Action item | Pull out every line below that holds the word "board".

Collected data

(** The maximum is the starting value or the score of a child, and no child
    scores more. *)
Lemma max_value_among (moves : list nat) (best s : score) :
  max_value rec symbol b moves best = Ok s ->
  (s = best \/ exists m, m ∈ moves /\ rec (<[m:=symbol]> b) = Ok s)
  /\ score_gt best s = false
  /\ forall m s', m ∈ moves -> rec (<[m:=symbol]> b) = Ok s' -> score_gt s' s = false.
Proof.
  revert best. induction moves as [| move rest IH]; intros best; cbn [max_value].
  - intros [= <-]. split; [auto |]. split; [destruct best; simpl; auto using Z.ltb_irrefl |].
    intros m s' Hm. apply elem_of_nil in Hm. destruct Hm.
  - destruct (rec (<[move:=symbol]> b)) as [s0 | e] eqn:E0; [| discriminate].
    cbn [rbind]. intros H. apply IH in H as (Hsrc & Hbest & Hall).
    assert (Hs0 : score_gt s0 s = false /\ score_gt best s = false).
    { destruct (score_gt s0 best) eqn:Egt.
      - split; [exact Hbest |].
        destruct s0, best, s; simpl in *; try congruence.
        apply Z.ltb_lt in Egt. apply Z.ltb_ge in Hbest. apply Z.ltb_ge. lia.
      - split; [| exact Hbest].
        destruct s0, best, s; simpl in *; try congruence.
        apply Z.ltb_ge in Egt, Hbest. apply Z.ltb_ge. lia. }
    destruct Hs0 as [Hs0 Hb]. split; [| split; [exact Hb |]].
    + destruct Hsrc as [-> | (m & Hm & Em)].
      * destruct (score_gt s0 best); [| auto].
        right. exists move. split; [left | exact E0].
      * right. exists m. split; [right; exact Hm | exact Em].
    + intros m s' Hm E'. apply elem_of_cons in Hm as [-> | Hm]; [| eauto].
      rewrite E0 in E'. injection E' as <-. exact Hs0.
Qed.

(** The minimum is the starting value or the score of a child, and no child
    scores less. *)
Lemma min_value_among (moves : list nat) (best s : score) :
  min_value rec symbol b moves best = Ok s ->
  (s = best \/ exists m, m ∈ moves /\ rec (<[m:=symbol]> b) = Ok s)
  /\ score_gt s best = false
  /\ forall m s', m ∈ moves -> rec (<[m:=symbol]> b) = Ok s' -> score_gt s s' = false.
Proof.
  revert best. induction moves as [| move rest IH]; intros best; cbn [min_value].
  - intros [= <-]. split; [auto |]. split; [destruct best; simpl; auto using Z.ltb_irrefl |].
    intros m s' Hm. apply elem_of_nil in Hm. destruct Hm.
  - destruct (rec (<[move:=symbol]> b)) as [s0 | e] eqn:E0; [| discriminate].
    cbn [rbind]. intros H. apply IH in H as (Hsrc & Hbest & Hall).
    assert (Hs0 : score_gt s s0 = false /\ score_gt s best = false).
    { unfold score_lt in *. destruct (score_gt best s0) eqn:Egt.
      - split; [exact Hbest |].
        destruct s0, best, s; simpl in *; try congruence.
        apply Z.ltb_lt in Egt. apply Z.ltb_ge in Hbest. apply Z.ltb_ge. lia.
      - split; [| exact Hbest].
        destruct s0, best, s; simpl in *; try congruence.
        apply Z.ltb_ge in Egt, Hbest. apply Z.ltb_ge. lia. }
    destruct Hs0 as [Hs0 Hb]. split; [| split; [exact Hb |]].
    + destruct Hsrc as [-> | (m & Hm & Em)].
      * destruct (score_lt s0 best); [| auto].
        right. exists move. split; [left | exact E0].
      * right. exists m. split; [right; exact Hm | exact Em].
    + intros m s' Hm E'. apply elem_of_cons in Hm as [-> | Hm]; [| eauto].
      rewrite E0 in E'. injection E' as <-. exact Hs0.
Qed.

End Loops_among.

(** ** The two players exchanged *)

Lemma neg_score_gt (a b : score) : score_gt (neg_score b) (neg_score a) = score_gt a b.
Proof.
  destruct a, b; simpl; try reflexivity.
  destruct (Z.ltb_spec z0 z), (Z.ltb_spec (- z) (- z0)); auto; lia.
Qed.

Section Loops_swap.

Variables rec rec' : board -> result score.
Hypothesis rec_neg : forall b, rec' b = rmap neg_score (rec b).
Variables (symbol : string) (b : board).

Lemma min_value_neg (moves : list nat) (best : score) :
  min_value rec' symbol b moves (neg_score best)
  = rmap neg_score (max_value rec symbol b moves best).
Proof.
  revert best. induction moves as [| move rest IH]; intros best;
    cbn [min_value max_value]; [reflexivity |].
  rewrite rec_neg. destruct (rec (<[move:=symbol]> b)) as [s | e]; [| reflexivity].
  cbn [rmap rbind]. unfold score_lt. rewrite neg_score_gt.
  destruct (score_gt s best); apply IH.
Qed.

Response to this task |
Variables rec rec' : board -> result score.
Variables (symbol : string) (b : board).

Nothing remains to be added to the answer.